The drop in the cost of renewables is certain to continue. "There are plenty of innovations in the pipeline that will drive down costs further," said Tifenn Brandily, a lead author of the report.

BNEF’s analysis measured the all-in costs of creating power, which means "development, construction and equipment, financing, feedstock, operation and maintenance."

Experts point out, however, that the pandemic could help coal and natural gas survive a bit longer than they would otherwise, mainly because the decline in electricity demand has driven down the prices of those two fossil fuels. "If sustained, this could help shield fossil fuel generation for a while from the cost onslaught from renewables," said Seb Henbest, chief economist at BNEF.

The coronavirus crisis is partly to blame for slowdowns in major U.S. offshore wind projects, Newsday’s Mark Harrington reported. Denmark-based Ørsted, the largest developer of offshore wind for the United States, said in late April that it expects delays on five major East Coast projects, citing impacts from the coronavirus pandemic and "prolonged" federal permitting.

In addition, the far-better-established onshore wind sector has some 25 gigawatts of planned projects at risk, or $35 billion worth of investment, according to an analysis by the American Wind Energy Association.

The Financial Times reported that the wind industry’s supply chain woes are putting “as much as 30 gigawatts of new capacity at risk in the US, China and Europe this year alone."

The good news for the U.S. wind industry is that during the year’s first quarter a record amount of capacity, about 24,690 MW, was under construction, as EnergyWire’s David Iaconangelo reported. Corporations and utilities contracted for a record volume of wind power via power purchase agreements. And the first 4-MW turbines went into service, marking the rise of a new crop of machines with unprecedented capacity factors.

As the world’s economies are drawing up rescue packages to staunch the damage caused by the pandemic, the UN, the International Energy Agency (IEA), EU officials and others are calling for seizing the opportunity to boost clean energy, Ben Geman noted in his Axios newsletter “Generate.” IEA said the world needed a wave of investment to restart the economy with “cleaner and more resilient energy infrastructure.”
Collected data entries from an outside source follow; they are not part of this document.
(** [rest] are the bytes between [ip_] and [ip_limit_] and those of the source
    behind the peeked ones.  In [scratch_] nothing is peeked. *)
Record remains d (rest : list Z) : Prop := {
  rem_left : exists l, left (reader_ d) l /\ bytes_ok l /\ zlen l < 2 ^ 32 /\ 0 <= peeked_ d <= zlen l /\
    rest = part (ip_ d) (ip_limit_ d - ip_ d) (region d) ++ zdrop (peeked_ d) l /\
    (in_scratch d = false -> piece d = ztake (peeked_ d) l /\ ip_limit_ d = peeked_ d);
  rem_scratch : zlen (scratch_ d) = 5 /\ bytes_ok (scratch_ d) /\ (in_scratch d = true -> ip_limit_ d <= 5 /\ peeked_ d = 0);
  rem_ip : 0 <= ip_ d <= ip_limit_ d;
  rem_eof : eof_ d = false
}.

Lemma remains_closable d rest : remains d rest -> closable d.
Proof. intros [(l & Hl & _ & _ & Hp & _) _ _ _]. by exists l. Qed.

Lemma remains_region d rest : remains d rest -> ip_limit_ d <= zlen (region d) /\ bytes_ok (region d).
Proof.
  intros [(l & Hl & Hb & _ & Hp & _ & Hpiece) (Hs & Hbs & Hin) Hip _]. unfold region. destruct (in_scratch d).
  - specialize (Hin eq_refl). split; [lia|done].
  - destruct (Hpiece eq_refl) as [-> ->]. rewrite zlen_ztake by lia. split; [lia|by apply Forall_take].
Qed.

Lemma remains_bytes d rest : remains d rest -> bytes_ok rest.
Proof.
  intros Hr. pose proof (remains_region d rest Hr) as [_ Hb]. destruct Hr as [(l & _ & Hbl & _ & _ & -> & _) _ _ _].
  apply bytes_ok_app. split; [by apply bytes_ok_part|by apply Forall_drop].
Qed.

(** Bytes before [ip_limit_] are the first of the rest. *)
Lemma remains_front d rest n :
  remains d rest -> 0 <= n <= ip_limit_ d - ip_ d -> part (ip_ d) n (region d) = ztake n rest /\ n <= zlen rest.
Proof.
  intros Hr Hn. pose proof (remains_region d rest Hr) as [Hl _]. destruct Hr as [(l & _ & _ & _ & _ & -> & _) _ Hip _].
  assert (Hz : zlen (part (ip_ d) (ip_limit_ d - ip_ d) (region d)) = ip_limit_ d - ip_ d) by (apply zlen_part; lia).
  rewrite ztake_app_le, zlen_app by lia. split; [|pose proof (zlen_nonneg (zdrop (peeked_ d) l)); lia].
  unfold part. rewrite ztake_ztake by lia. done.
Qed.

(** [ip] moves over bytes that are there. *)
Lemma remains_advance d rest n :
  remains d rest -> 0 <= n <= ip_limit_ d - ip_ d -> remains (set_ip (ip_ d + n) d) (zdrop n rest).
Proof.
  intros Hr Hn. pose proof (remains_region d rest Hr) as [Hreg _]. destruct Hr as [(l & Hl & Hb & Hlt & Hp & -> & Hpiece) Hs Hip He].
  split; [|exact Hs|cbn; lia|exact He]. exists l. cbn [set_ip reader_ peeked_ piece in_scratch ip_ ip_limit_]. split_and!; try done; try lia.
  change (region (set_ip (ip_ d + n) d)) with (region d).
  assert (Hz : zlen (part (ip_ d) (ip_limit_ d - ip_ d) (region d)) = ip_limit_ d - ip_ d) by (apply zlen_part; lia).
  rewrite zdrop_app_le by lia. f_equal. replace (ip_limit_ d - ip_ d) with (n + (ip_limit_ d - (ip_ d + n))) by lia.
  rewrite part_add by lia. rewrite zdrop_app_exact by (apply zlen_part; lia). done.
Qed.

Lemma new_remains reader scratch l :
  left reader l -> bytes_ok l -> zlen l < 2 ^ 32 -> zlen scratch = 5 -> bytes_ok scratch -> remains (new_decompressor reader scratch) l.
Proof.
  intros Hl Hb Hlt Hs Hbs. pose proof (zlen_nonneg l). split; cbn; try done.
  exists l. split_and!; done || lia.
Qed.

(** The next piece of the source; the buffer is used up. *)
Lemma next_piece_spec d rest :
  remains d rest -> exists d', next_piece d = Ok d' /\ closable d' /\ eof_ d' = false /\ zlen (piece d') = ip_limit_ d' /\ ip_ d' = 0 /\
    let unread := zdrop (ip_limit_ d - ip_ d) rest in
    remains d' unread /\ (zlen (piece d') = 0 -> unread = [] /\ left (reader_ d') []) /\ (zlen (piece d') = 0 <-> peeked_ d' = 0).
Proof.
  intros Hr. pose proof (remains_front d rest (ip_limit_ d - ip_ d) Hr) as Hfront. pose proof (remains_region d rest Hr) as [Hreg _].
  destruct Hr as [(l & Hl & Hb & Hlt & Hp & Er & Hpiece) (Hs & Hbs & Hin) Hip He]. unfold next_piece.
  destruct (left_skip (reader_ d) l (peeked_ d) Hl Hp) as (reader1 & -> & Hl1). cbn [mbind outcome_bind].
  destruct (left_peek reader1 _ Hl1) as (p & r & reader2 & -> & Hl2 & Ep & Hnil). cbn [mbind outcome_bind].
  set (u := zdrop (peeked_ d) l) in *. assert (Hzu : zlen u = zlen l - peeked_ d) by (apply zlen_zdrop; lia).
  assert (Hpu : zlen p <= zlen u) by (rewrite Ep, zlen_app; pose proof (zlen_nonneg r); lia). pose proof (zlen_nonneg p).
  assert (Eu : zdrop (ip_limit_ d - ip_ d) rest = u).
  { rewrite Er, zdrop_app_exact; [done|]. apply zlen_part; lia. }
  rewrite Eu, u32_small by lia. eexists. split; [done|]. cbn [piece ip_limit_ ip_ peeked_ eof_ reader_].
  assert (Hrem : remains (mk_decompressor reader2 p (scratch_ d) false 0 (zlen p) (zlen p) (eof_ d)) u).
  { split; cbn; [|done|lia|done]. exists u. split_and!; [done|by apply Forall_drop|lia..| |].
    - unfold region. cbn. rewrite Z.sub_0_r, part_0, ztake_all by lia. rewrite Ep at 2. by rewrite zdrop_app_exact, <- Ep.
    - intros _. split; [|done]. by rewrite Ep, ztake_app_exact. }
  split_and!; try done.
  - by eapply remains_closable.
  - intros Hz. assert (p = []) as -> by (destruct p; [done|rewrite zlen_cons in Hz; pose proof (zlen_nonneg p); lia]). rewrite (Hnil eq_refl) in *. done.
Qed.

(** ** Refilling *)

(** The whole tag is buffered, and five bytes can be loaded. *)
Definition ready d (rest : list Z) : Prop :=
  remains d rest /\ ip_ d + kMaximumTagLength <= zlen (region d) /\
  exists c s, rest = c :: s /\ byte_ok c /\ zget (region d) (ip_ d) = Some c /\ 1 + tag_extra c <= ip_limit_ d - ip_ d.

(** What [RefillTag] leaves: a tag, or the end of the stream with or without an
    error. *)
Definition refilled (ok : bool) d (rest : list Z) : Prop :=
  if ok then ready d rest
  else closable d /\ (rest = [] /\ eof_ d = true /\ left (reader_ d) [] /\ peeked_ d = 0 \/ rest <> [] /\ next_element u32 rest = None /\ eof_ d = false).

Lemma stitch_spec needed fuel : forall nbuf scratch reader l,
  left reader l -> bytes_ok l -> zlen l < 2 ^ 32 -> zlen scratch = 5 -> bytes_ok scratch -> 0 <= nbuf <= needed -> needed <= 5 -> needed - nbuf < Z.of_nat fuel ->
  exists scratch' reader', stitch fuel nbuf needed scratch reader = Ok (needed - nbuf <=? zlen l, scratch', reader') /\
    (exists l', left reader' l') /\ zlen scratch' = 5 /\ bytes_ok scratch' /\
    (needed - nbuf <= zlen l -> ztake needed scratch' = ztake nbuf scratch ++ ztake (needed - nbuf) l /\ left reader' (zdrop (needed - nbuf) l)).
Proof.
  induction fuel as [|fuel IH]; intros nbuf scratch reader l Hl Hb Hlt Hs Hbs Hn H5 Hf; [lia|]. cbn [stitch]. case_if; zbool.
  - destruct (left_peek reader l Hl) as (p & r & reader1 & -> & Hl1 & El & Hnil). cbn [mbind outcome_bind].
    assert (Hlen : zlen l = zlen p + zlen r) by (by rewrite El, zlen_app). pose proof (zlen_nonneg p). pose proof (zlen_nonneg r).
    destruct (zlen p =? 0) eqn:E0; zbool.
    { assert (p = []) as -> by (destruct p; [done|rewrite zlen_cons in E0; pose proof (zlen_nonneg p); lia]). rewrite (Hnil eq_refl) in *. rewrite (@zlen_nil Z).
      rewrite (proj2 (Z.leb_gt _ _)) by lia. exists scratch, reader1. split_and!; try done; [by eexists|lia..]. }
    rewrite u32_small by lia. set (n := Z.min (needed - nbuf) (zlen p)). rewrite mread_ok by lia. cbn [mbind outcome_bind].
    assert (Hz : zlen (part 0 n p) = n) by (apply zlen_part; lia). rewrite mwrite_ok by lia. cbn [mbind outcome_bind].
    destruct (left_skip reader1 l n Hl1) as (reader2 & -> & Hl2); [lia|]. cbn [mbind outcome_bind].
    assert (Hbp : bytes_ok p) by (rewrite El in Hb; apply bytes_ok_app in Hb; tauto). assert (Hzd : zlen (zdrop n l) = zlen l - n) by (apply zlen_zdrop; lia).
    destruct (IH (nbuf + n) (splice nbuf (part 0 n p) scratch) reader2 (zdrop n l)) as (scratch' & reader' & -> & Hex & Hs' & Hbs' & Hok);
      [done|by apply Forall_drop|lia|by rewrite zlen_splice by lia|by apply bytes_ok_splice; [apply bytes_ok_part|]|lia..|].
    exists scratch', reader'. rewrite Hzd in *. replace (needed - (nbuf + n) <=? zlen l - n) with (needed - nbuf <=? zlen l).
    2: { destruct (needed - nbuf <=? zlen l) eqn:E1, (needed - (nbuf + n) <=? zlen l - n) eqn:E2; zbool; (done || lia). }
    split_and!; try done. intros Hfit. destruct (Hok ltac:(lia)) as [Et Hl']. rewrite zdrop_zdrop in Hl' by lia. replace (n + (needed - (nbuf + n))) with (needed - nbuf) in Hl' by lia.
    split; [|done]. assert (Esp : ztake (nbuf + n) (splice nbuf (part 0 n p) scratch) = ztake nbuf scratch ++ part 0 n p) by (rewrite <- Hz at 1; apply ztake_splice; lia).
    rewrite Et, Esp, <- app_assoc. f_equal. replace (needed - nbuf) with (n + (needed - (nbuf + n))) by lia.
    rewrite (ztake_add n) by lia. f_equal. rewrite part_0, El, ztake_app_le by lia. done.
  - assert (nbuf = needed) as -> by lia. unfold check. rewrite Z.eqb_refl, Z.sub_diag. cbn [mbind outcome_bind]. pose proof (zlen_nonneg l).
    rewrite (proj2 (Z.leb_le _ _)) by lia. exists scratch, reader. split_and!; try done; [by eexists|]. intros _. split; [|done].
    change (ztake 0 l) with (@nil Z). by rewrite app_nil_r.
Qed.

(** Buffered bytes are moved into [scratch_]. *)
Lemma scratch_ready d rest reader scratch n c s :
  remains d rest -> left reader (zdrop n rest) -> zlen scratch = 5 -> bytes_ok scratch -> 0 <= n <= 5 -> n <= zlen rest -> zlen rest < 2 ^ 32 -> ztake n scratch = ztake n rest ->
  rest = c :: s -> 1 + tag_extra c <= n -> ready (mk_decompressor reader (piece d) scratch true 0 n 0 (eof_ d)) rest.
Proof.
  intros Hr Hl Hs Hbs Hn Hle Hlt Et Ec Hx. pose proof (remains_bytes d rest Hr) as Hb. assert (Hc : byte_ok c) by (rewrite Ec in Hb; by apply Forall_cons in Hb as [? _]).
  pose proof (tag_extra_range c Hc). unfold ready, region, kMaximumTagLength. cbn [in_scratch scratch_ ip_ ip_limit_]. split; [|split; [lia|]].
  - destruct Hr as [_ _ _ He]. split; cbn; [|split_and!; (done || lia)|lia|done]. exists (zdrop n rest). pose proof (zlen_nonneg (zdrop n rest)).
    assert (Hzd : zlen (zdrop n rest) = zlen rest - n) by (apply zlen_zdrop; lia).
    split_and!; try done; [by apply Forall_drop|lia|]. unfold region. cbn. rewrite Z.sub_0_r, part_0, Et. change (zdrop 0 (zdrop n rest)) with (zdrop n rest). by rewrite ztake_zdrop.
  - exists c, s. split_and!; [done|done| |lia]. rewrite <- (zget_ztake scratch n), Et, zget_ztake, Ec by lia. done.
Qed.

Lemma refill_tag_spec d rest :
  remains d rest -> zlen rest < 2 ^ 32 -> ip_ d < ip_limit_ d -> exists ok d', refill_tag d = Ok (ok, d') /\ refilled ok d' rest.
Proof.
  intros Hr Hlt Hip. pose proof (remains_region d rest Hr) as [Hreg _]. pose proof (remains_bytes d rest Hr) as Hb. pose proof (rem_ip d rest Hr) as Hip0.
  destruct (remains_front d rest 1 Hr) as [E1 Hrest]; [lia|]. destruct rest as [|c s]; [rewrite (@zlen_nil Z) in Hrest; lia|]. set (rest := c :: s) in *.
  assert (Hc : byte_ok c) by (by apply Forall_cons in Hb as [? _]). assert (Eg : zget (region d) (ip_ d) = Some c).
  { pose proof (zget_part (region d) (ip_ d) 1 0) as Hg. rewrite Z.add_0_r, E1 in Hg. by rewrite <- Hg by lia. }
  unfold refill_tag, check. rewrite (proj2 (Z.ltb_lt (ip_ d) (ip_limit_ d))) by lia. cbn [mbind outcome_bind]. rewrite (mget_ok _ _ _ Eg). cbn [mbind outcome_bind].
  destruct (char_table_spec c Hc) as (entry & -> & Hx & _). cbn [mbind outcome_bind]. rewrite Hx. pose proof (tag_extra_range c Hc).
  destruct (rem_scratch d _ Hr) as (Hs & Hbs & Hin). rewrite Hs, (proj2 (Z.leb_le _ _)) by lia. cbn [mbind outcome_bind].
  set (nbuf := ip_limit_ d - ip_ d). destruct (remains_front d rest nbuf Hr) as [Ef Hnr]; [lia|].
  assert (Hu : u32 nbuf = nbuf) by (apply u32_small; lia). rewrite Hu.
  destruct (rem_left d _ Hr) as (l & Hl & Hbl & Hll & Hp & Er & Hpiece).
  assert (Hzn : zlen (part (ip_ d) nbuf (region d)) = nbuf) by (apply zlen_part; lia).
  assert (Eu : zdrop nbuf rest = zdrop (peeked_ d) l) by (rewrite Er; apply zdrop_app_exact; exact Hzn).
  assert (Hzu : zlen (zdrop nbuf rest) = zlen rest - nbuf) by (apply zlen_zdrop; lia).
  assert (Hmove : nbuf <= 5 -> exists scratch reader, (s ← mread (region d) (ip_ d) nbuf; mwrite 0 s (scratch_ d)) = Ok scratch /\ zlen scratch = 5 /\ bytes_ok scratch /\
    ztake nbuf scratch = ztake nbuf rest /\ Skip (peeked_ d) (reader_ d) = Ok reader /\ left reader (zdrop nbuf rest)).
  { intros Hn5. rewrite mread_ok by lia. cbn [mbind outcome_bind]. rewrite mwrite_ok by lia.
    destruct (left_skip (reader_ d) l (peeked_ d) Hl Hp) as (reader & -> & Hl1). rewrite <- Eu in Hl1. eexists _, reader. split_and!; try done.
    - by rewrite zlen_splice by lia.
    - apply bytes_ok_splice; [|done]. apply bytes_ok_part. by apply (remains_region d rest).
    - rewrite <- Ef. rewrite <- Hzn at 1. rewrite <- (Z.add_0_l (zlen _)), ztake_splice by lia. done. }
  destruct (nbuf <? tag_extra c + 1) eqn:E; zbool.
  - destruct Hmove as (scratch & reader & Em & Hs' & Hbs' & Et & Esk & Hl'); [lia|].
    destruct (mread (region d) (ip_ d) nbuf) as [x| |]; try done. cbn [mbind outcome_bind] in Em |- *. rewrite Em. cbn [mbind outcome_bind]. rewrite Esk. cbn [mbind outcome_bind].
    destruct (stitch_spec (tag_extra c + 1) 6 nbuf scratch reader (zdrop nbuf rest)) as (scratch2 & reader2 & -> & Hex & Hs2 & Hbs2 & Hok);
      [done|by apply Forall_drop|lia|done|done|lia..|]. cbn [mbind outcome_bind]. rewrite Hzu in *.
    destruct (tag_extra c + 1 - nbuf <=? zlen rest - nbuf) eqn:E2; zbool; cbn [negb].
    + destruct (Hok ltac:(lia)) as [Et2 Hl2]. eexists true, _. split; [done|]. rewrite zdrop_zdrop in Hl2 by lia. replace (nbuf + (tag_extra c + 1 - nbuf)) with (tag_extra c + 1) in Hl2 by lia.
      eapply scratch_ready; try done; try lia. rewrite Et2, Et. rewrite <- ztake_add by lia. f_equal. lia.
    + eexists false, _. split; [done|]. cbn [refilled]. split.
      * destruct Hex as [l' Hl2]. exists l'. cbn. pose proof (zlen_nonneg l'). split; [done|lia].
      * right. split; [done|]. split; [|by destruct Hr]. subst rest. rewrite next_element_tag by done. rewrite zlen_cons in *. by rewrite (proj2 (Z.ltb_lt _ _)) by lia.
  - destruct (nbuf <? kMaximumTagLength) eqn:E5; unfold kMaximumTagLength in E5; zbool.
    + destruct Hmove as (scratch & reader & Em & Hs' & Hbs' & Et & Esk & Hl'); [lia|].
      destruct (mread (region d) (ip_ d) nbuf) as [x| |]; try done. cbn [mbind outcome_bind] in Em |- *. rewrite Em. cbn [mbind outcome_bind]. rewrite Esk. cbn [mbind outcome_bind].
      eexists true, _. split; [done|]. eapply scratch_ready; try done; lia.
    + exists true, d. split; [done|]. cbn. unfold ready, kMaximumTagLength. split; [done|]. split; [lia|]. exists c, s. split_and!; done || lia.
Qed.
Reinforcing that notion, a report by the Carbon Tracker Initiative, a climate finance think tank, found that developers risked wasting more than $600 billion if all mooted coal-fired plants were built. The Guardian’s Adam Morton quoted report co-author Matt Gray, who said that proposed coal investments risked becoming stranded assets that locked in increasingly expensive power for decades. “The market is driving the low-carbon energy transition but governments aren’t listening,” Gray said. “It makes economic sense for governments to cancel new coal projects immediately and progressively phase out existing plants.”

To accelerate the transition to renewable energy, Congress should put an honest price on carbon emissions. Models indicate that even a modest price of $25/metric ton of CO2 would trigger a significant shift toward renewable energy.